Because these bacteria multiply slowly, it takes several weeks to grow enough of them to remove all the ammonia made by a tankful of fish. If fish are added to a tank which does not have enough bacteria they can suffer the effects of ammonia and nitrite poisoning; they will be permanently damaged and will probably not live as long as they should, and they may even die.

There are bottled bacteria products in stores but these do not instantly cycle a tank. Some have no effect while others only speed up a cycle. If you wish to use one, ask in the forum for recommended products.
Mature media from another tank can also speed up a cycle, but be careful that the mature media does not contain any diseases.

There are two methods of cycling which grow the beneficial bacteria, and a plant method which relies on plants to remove ammonia rather than bacteria.



Fishless cycling

This method of cycling involves adding ammonia to the tank to grow the bacteria before fish are put in the tank. Bottles of ammonia or ammonium chloride can be bought for this purpose. Bottles of ammonia must be pure ammonia and contain no detergent, surfactant or perfume. If pure ammonia or ammonium chloride is not available, it is possible to use fish food to make ammonia but this is not as effective as using ammonia from a bottle. Because food has to rot down first there is no way to know how many bacteria have grown so fish have to be added slowly, a few at a time, as in the other methods.
The method we use on this forum is different from fishless cycling methods found on other sites. Because too much nitrite can stall a cycle, our method was written so that ammonia is only added when certain targets have been reached, and this stops nitrite getting high enough to stall the cycle.

This describes in detail how to carry out a fishless cycle



Silent or plant cycling

Live plants need nitrogen to grow and aquatic plants can get their nitrogen from ammonia excreted by fish. They take up ammonia faster than the bacteria can.
A silent cycle involves planting the tank heavily with fast growing plants. Just a few slow growing plants won't be able to use all the ammonia made by a tankful of fish; there must be a large number of fast growing plants. If only a few plants or slow growing plants are wanted, they will not be able to remove all the ammonia made by a tankful of fish; in this case it is better to carry out a fishless cycle and add the plants once the cycle has finished.
With this method, the tank is planted then left to allow the plants to establish themselves. Once signs of active growth appear, fish can be added a few a time, testing the water daily for ammonia and nitrite. If they both stay at zero for several days, the next batch of fish can be added; again the water should be tested daily to make sure the plants are removing all the ammonia made by the fish.
There are special plant substrates on the market, though these are not usually needed except for hi-tech planted tanks. Some of these plant substrates are known to leach ammonia into the water for several months. With these substrates, fish cannot be put in the tank until ammonia has dropped to zero.

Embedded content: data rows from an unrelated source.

(* ===== verification/InventoryCmd.v ===== *)
(** * The inventory commands: cmd/fathomgate/inventory.go

    [inventory lint] and [inventory resolve] from their arguments to the exit
    code and the lines they print, and [inventory import] up to the file it
    writes.  What they say of a file is what serve does with it. *)

From S2P Require Import Prelude GoStd GoPath Termsafe Inventory InventoryCsv GateArgs Flags Pipeline.

Open Scope string_scope.
Open Scope Z_scope.
Open Scope list_scope.

(** ** Reading *)

Inductive read_error := ReadIsCSV | ReadRefused (e : string).

Section Commands.
Context `{Unicode} (compile : string → option (string → bool)) (read_config : string → result string string) (decode : string → option File).

(** [configset.ReadInventory]. *)
Definition ReadInventory (path : string) : result read_error string :=
  if equal_fold (Ext path) ".csv" then Err ReadIsCSV
  else match read_config path with Err e => Err (ReadRefused e) | Ok b => Ok b end.

(** ** lint *)

(** A device no call can reach. *)
Definition bad_name (i : Z) (d : ITarget) : string :=
  ("inventory: devices[" ++ itoa i ++ "] " ++ quote_to_ascii (i_Name d) ++
   " is not a name the gate accepts as a target (a hostname or IP address), so no call can reach it")%string.

Fixpoint bad_names (i : Z) (ds : list ITarget) : list string :=
  match ds with
  | [] => []
  | d :: ds => if validTargetName (i_Name d) then bad_names (i + 1) ds else bad_name i d :: bad_names (i + 1) ds
  end.

(** What lint finds: nothing to read, a file that does not load, or its
    warnings, its problems, and how many devices and patterns there are. *)
Inductive lint :=
  | LintUsage | LintUnread (e : read_error) | LintBad (e : file_error)
  | Linted (warnings problems : list string) (devices patterns : Z).

Definition inventoryLint (args : list string) : Z * lint :=
  match args with
  | [path] =>
      match ReadInventory path with
      | Err e => (exitUsage, LintUnread e)
      | Ok b =>
          match ParseFile decode b with
          | Err e => (exitFail, LintBad e)
          | Ok f =>
              match File_Chain compile f with
              | Err e => (exitFail, LintBad e)
              | Ok _ =>
                  let problems := bad_names 0 (Devices f) ++ PatternWarnings compile f in
                  (if (0 <? List.length problems)%nat then exitFail else exitOK,
                   Linted (PatternEffects compile f) problems (Z.of_nat (List.length (Devices f))) (Z.of_nat (List.length (Roles f))))
              end
          end
      end
  | _ => (exitUsage, LintUsage)
  end.

(** The lines on standard error and standard output of a file that loads. *)
Definition lint_lines (path : string) (l : lint) : list string * list string :=
  match l with
  | Linted warnings problems devices patterns =>
      (map (λ w, "fathomgate: inventory lint: " ++ Quote path ++ ": warning: " ++ Text w)%string warnings ++
       map (λ p, "fathomgate: inventory lint: " ++ Quote path ++ ": " ++ Text p)%string problems,
       match problems with [] => [(path ++ ": ok (" ++ itoa devices ++ " devices, " ++ itoa patterns ++ " patterns)")%string] | _ => [] end)
  | _ => ([], [])
  end.

(** ** resolve *)

Record resolveResult := { rr_Name : string; rr_Reason : string; rr_Target : option ITarget; rr_Patterns : list string }.
Definition rr_Known (r : resolveResult) : bool := bool_decide (is_Some (rr_Target r)).

Definition unlisted_reason : string := "no name authority lists it".
Definition spelling_reason (listed : string) : string :=
  ("listed as " ++ Quote listed ++ "; a name is known only spelled exactly as listed (inventory-schema section 7)")%string.

(** A pattern an unknown name matches. *)
Definition matched (f : File) (i : Z) : string :=
  ("roles[" ++ itoa i ++ "] " ++ quote_to_ascii (from_option p_Match "" (Roles f !! Z.to_nat i)))%string.

Definition resolve_name (f : File) (c : Chain) (patterns : list ((string → bool) * Pattern)) (name : string) : resolveResult :=
  match Known_name (Some (Chain_Resolve c)) name with
  | Some t => {| rr_Name := name; rr_Reason := ""; rr_Target := Some t; rr_Patterns := [] |}
  | None =>
      match Chain_Resolve c name with
      | Some t => {| rr_Name := name; rr_Reason := spelling_reason (i_Name t); rr_Target := None; rr_Patterns := [] |}
      | None => {| rr_Name := name; rr_Reason := unlisted_reason; rr_Target := None; rr_Patterns := map (matched f) (Matching patterns name) |}
      end
  end.

Inductive resolve_error := ResolveUsage | ResolveUnread (e : read_error) | ResolveBad (e : file_error).

(** [inventoryResolve] after its flags are parsed. *)
Definition inventoryResolve (invPath : string) (names : list string) : Z * result resolve_error (list resolveResult) :=
  match names with
  | [] => (exitUsage, Err ResolveUsage)
  | _ =>
      match ReadInventory invPath with
      | Err e => (exitUsage, Err (ResolveUnread e))
      | Ok b =>
          match ParseFile decode b with
          | Err e => (exitUsage, Err (ResolveBad e))
          | Ok f =>
              match File_Chain compile f with
              | Err e => (exitUsage, Err (ResolveBad e))
              | Ok chain =>
                  match NewPatterns compile (Roles f) with
                  | Err e => (exitUsage, Err (ResolveBad (FilePattern e)))
                  | Ok patterns =>
                      let results := map (resolve_name f chain patterns) names in
                      (if forallb rr_Known results then exitOK else exitFail, Ok results)
                  end
              end
          end
      end
  end.

(** ** What resolve prints *)

(** fmt's left-justified string, which counts runes. *)
Definition pad_right (n : nat) (s : string) : string := (s ++ String.string_of_list_ascii (repeat " "%char (n - List.length (runes s))))%string.

Definition row (field value source : string) : string :=
  let '(value, source) := if String.eqb value "" then ("-", "") else (value, source) in
  trim_right (Ascii.eqb " ") ("  " ++ pad_right 7 field ++ " " ++ pad_right 24 (Quote value) ++ " " ++ Quote source)%string.

Definition tag_rows (tags : list string) (src : gmap string string) : list string :=
  match sort_strings tags with
  | [] => [row "tags" "" ""]
  | t :: rest => row "tags" t (default "" (src !! t)) :: map (λ t, row "" t (default "" (src !! t))) rest
  end.

Definition printResolved (r : resolveResult) : list string :=
  match rr_Target r with
  | None =>
      (Quote (rr_Name r) ++ ": unknown (" ++ rr_Reason r ++ ")")%string ::
      map (λ p, "  matches " ++ p ++ ", which never makes a name known (ADR 0031)")%string (rr_Patterns r)
  | Some t =>
      let src := default no_sources (i_Sources t) in
      (Quote (rr_Name r) ++ ": known (listed by " ++ Quote (i_Source t) ++ (if i_Stale t then ", stale" else "") ++ ")")%string ::
      row "name" (i_Name t) (src_Name src) :: row "role" (i_Role t) (src_Role src) :: row "site" (i_Site t) (src_Site src) ::
      row "status" (i_Status t) (src_Status src) :: tag_rows (i_Tags t) (src_Tags src)
  end.

(** ** import *)

Inductive import_error := ImportNoPath | ImportUnread (e : string) | ImportPanic | ImportCsv (e : csv_error) | ImportStatic (e : static_error).

(** [cmdInventoryImport] after its flags are parsed, up to the file it writes:
    the devices, or the error; [open] answers for the file and [records] splits it. *)
Definition cmdInventoryImport (open : string → result string string) (records : string → list (option (list string))) (csvPath : string) :
    result import_error File :=
  if String.eqb csvPath "" then Err ImportNoPath
  else match open csvPath with
  | Err e => Err (ImportUnread e)
  | Ok text =>
      match ImportCSV (records text) with
      | CsvPanic => Err ImportPanic
      | CsvErr e => Err (ImportCsv e)
      | CsvOk targets =>
          match NewStatic targets with
          | Err e => Err (ImportStatic e)
          | Ok _ => Ok {| Devices := targets; Roles := [] |}
          end
      end
  end.
End Commands.

(** ** What they say is what serve does *)

Section Serve.
Context `{Unicode} (compile : string → option (string → bool)) (read_config : string → result string string) (decode : string → option File).
Notation load := (inventory_of compile read_config decode).

Lemma inventory_of_read path unknown policy : path ≠ "" →
  match load path unknown policy with
  | Ok (r, _, warns) => ∃ b f c, ReadInventory read_config path = Ok b ∧ ParseFile decode b = Ok f ∧ File_Chain compile f = Ok c ∧
      r = Some (Chain_Resolve c) ∧ map wl_msg warns = PatternWarnings compile f
  | Err _ => ∀ b f, ReadInventory read_config path = Ok b → ParseFile decode b = Ok f → Prelude.is_ok (File_Chain compile f) = false
  end.
Proof.
  intros Hp. unfold inventory_of, ReadInventory. destruct (String.eqb_spec path ""); [done|]. destruct (equal_fold _ _); [done|].
  destruct (read_config path) as [b|e]; [|done]. destruct (ParseFile decode b) as [f|e] eqn:Ef; [|intros b' f' [= <-]; congruence].
  destruct (File_Chain compile f) as [c|e] eqn:Ec; [|intros b' f' [= <-] E; rewrite Ef in E; injection E as <-; by rewrite Ec].
  exists b, f, c. split_and!; try done. rewrite map_map. cbn. apply map_id.
Qed.

Lemma resolve_name_known f c ps name : rr_Name (resolve_name f c ps name) = name ∧ rr_Target (resolve_name f c ps name) = Known_name (Some (Chain_Resolve c)) name.
Proof. unfold resolve_name. destruct (Known_name _ _); [done|]. by destruct (Chain_Resolve c name). Qed.

Lemma chain_patterns f c : File_Chain compile f = Ok c → ∃ ps, NewPatterns compile (Roles f) = Ok ps.
Proof. unfold File_Chain. destruct (NewStatic _); [|done]. destruct (NewPatterns _ _) as [ps|]; [|done]. by exists ps. Qed.

Lemma bad_names_none i ds : bad_names i ds = [] ↔ ∀ d, d ∈ ds → validTargetName (i_Name d) = true.
Proof.
  induction ds as [|d ds IH] in i |- *; cbn [bad_names]; [split; [intros _ d ?%not_elem_of_nil; done|done]|].
  destruct (validTargetName (i_Name d)) eqn:Ev.
  - rewrite IH. split; [intros Ha x [->|Hx]%elem_of_cons; auto|intros Ha x Hx; apply Ha; by right].
  - split; [done|]. intros Ha. rewrite (Ha d) in Ev by (by left). done.
Qed.

(** C31: The inventory commands say what serve does with the file.  [resolve]
    fails to load a file exactly when serve refuses it, and otherwise answers
    for each name with the very record serve's rule of exact names gives, with
    exit code 0 exactly when serve would know every name.  [lint] exits 0
    exactly when serve loads the file without a warning and every name it then
    knows is one a call may carry as a target. *)
Theorem inventory_as_serve path unknown policy : path ≠ "" →
  (∀ names, names ≠ [] →
    match load path unknown policy with
    | Err _ => ∃ e, inventoryResolve compile read_config decode path names = (exitUsage, Err e)
    | Ok (r, _, _) => ∃ results,
        inventoryResolve compile read_config decode path names =
          (if forallb (λ n, bool_decide (is_Some (Known_name r n))) names then exitOK else exitFail, Ok results) ∧
        Forall2 (λ n x, rr_Name x = n ∧ rr_Target x = Known_name r n) names results
    end) ∧
  (fst (inventoryLint compile read_config decode [path]) = exitOK ↔
   ∃ r attrs, load path unknown policy = Ok (r, attrs, []) ∧ ∀ name, is_Some (Known_name r name) → validTargetName name = true).
Proof.
  intros Hp. pose proof (inventory_of_read path unknown policy Hp) as Hl. split.
  - intros names Hn. destruct names as [|n0 ns]; [done|]. unfold inventoryResolve. destruct (load path unknown policy) as [ [ [r attrs] warns]|e].
    + destruct Hl as (b & f & c & -> & -> & Hc & -> & _). rewrite Hc. destruct (chain_patterns f c Hc) as [ps ->].
      assert (Hfb : ∀ l, forallb rr_Known (map (resolve_name f c ps) l) = forallb (λ n, bool_decide (is_Some (Known_name (Some (Chain_Resolve c)) n))) l).
      { intros l. induction l as [|n l IH]; [done|]. cbn [map forallb]. rewrite IH. f_equal. unfold rr_Known. by rewrite (proj2 (resolve_name_known f c ps n)). }
      eexists. split; [by rewrite Hfb|].
      generalize (n0 :: ns). intros l. induction l as [|n l IH]; constructor; [apply resolve_name_known|done].
    + destruct (ReadInventory read_config path) as [b|]; [|by eexists]. destruct (ParseFile decode b) as [f|] eqn:Ef; [|by eexists].
      specialize (Hl b f eq_refl Ef). destruct (File_Chain compile f); [done|by eexists].
  - unfold inventoryLint. destruct (load path unknown policy) as [ [ [r attrs] warns]|e].
    + destruct Hl as (b & f & c & -> & -> & Hc & -> & Hw). rewrite Hc. cbn [fst].
      assert (Hkn : (∀ name, is_Some (Known_name (Some (Chain_Resolve c)) name) → validTargetName name = true) ↔ bad_names 0 (Devices f) = []).
      { rewrite bad_names_none. split; intros Ha.
        - intros d Hd. apply Ha, (File_Chain_known compile f c _ Hc). by apply list_elem_of_fmap_2.
        - intros name (d & -> & Hd)%(File_Chain_known compile f c _ Hc)%list_elem_of_fmap. by apply Ha. }
      split.
      * destruct (bad_names 0 (Devices f)) eqn:Eb; [|done]. destruct (PatternWarnings compile f) eqn:Ep; [|done]. intros _. exists (Some (Chain_Resolve c)), attrs.
        split; [by destruct warns|]. by apply Hkn.
      * intros (r & a & [= <- -> ->] & Ha). apply Hkn in Ha as ->. by rewrite <- Hw.
    + split; [|by intros (? & ? & ? & _)]. destruct (ReadInventory read_config path) as [b|]; [|done]. destruct (ParseFile decode b) as [f|] eqn:Ef; [|done].
      specialize (Hl b f eq_refl Ef). by destruct (File_Chain compile f).
Qed.
End Serve.

(** A file with two devices and a pattern. *)
Definition sample_read (path : string) : result string string := if String.eqb path "inv.yaml" then Ok "text" else Err "no such file".
Definition sample_decode (b : string) : option File := if String.eqb b "text" then Some sample_file else None.

Lemma inventory_as_serve_witness :
  fst (@inventoryLint ascii_tables prefix_regexp sample_read sample_decode ["inv.yaml"]) = exitOK ↔
  ∃ r attrs, @inventory_of ascii_tables prefix_regexp sample_read sample_decode "inv.yaml" "deny" "p.yaml" = Ok (r, attrs, []) ∧
    ∀ name, is_Some (Known_name r name) → validTargetName name = true.
Proof. apply (@inventory_as_serve ascii_tables prefix_regexp sample_read sample_decode "inv.yaml" "deny" "p.yaml"). discriminate. Defined.

Example ex_lint_clean : fst (@inventoryLint ascii_tables prefix_regexp sample_read sample_decode ["inv.yaml"]) = exitOK.
Proof. vm_compute. reflexivity. Qed.
Example ex_resolve_lines :
  (match @inventoryResolve ascii_tables prefix_regexp sample_read sample_decode "inv.yaml" ["lab-1"; "Lab-1"; "lab-9"] with
   | (code, Ok rs) => (code, map (@printResolved ascii_tables) rs) | (code, Err _) => (code, []) end) =
  (exitFail, [ ["lab-1: known (listed by static)"; "  name    lab-1                    static"; "  role    lab                      pattern"; "  site    -";
                "  status  -"; "  tags    lab                      pattern"];
               ["Lab-1: unknown (listed as lab-1; a name is known only spelled exactly as listed (inventory-schema section 7))"];
               ["lab-9: unknown (no name authority lists it)"; String.append "  matches roles[0] " (String.append (@quote_to_ascii ascii_tables "^lab-") ", which never makes a name known (ADR 0031)")] ]).
Proof. vm_compute. reflexivity. Qed.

This describes in detail how to do a silent, or plant, cycle



Fish-in cycling

This method involves putting fish into a brand new tank and using their waste ammonia to feed the bacteria. Decades ago, this was the only method used to cycle a tank but it has now fallen out of favour as it can damage the fish. But many new fish keepers find themselves doing a fish-in cycle, often because the fish store did not tell them about cycling. If done properly, it is possible to do a fish-in cycle with minimal harm to the fish.
Fish-in cycling means finding a balance between allowing the levels of ammonia and nitrite to get high enough to grow the bacteria quickly, and keeping ammonia and nitrite low enough so they don't harm the fish. It is preferable to keep the levels low so that fish are not harmed even though the cycle takes longer.
Fish-in cycling involves adding a few fish and testing the water for ammonia and nitrite every day. Whenever either of them gives a reading over zero, a water change is done to remove them. Once both ammonia and nitrite have remained at zero for several days, the next batch of fish can be added, again testing every day and doing water changes if the readings are above zero.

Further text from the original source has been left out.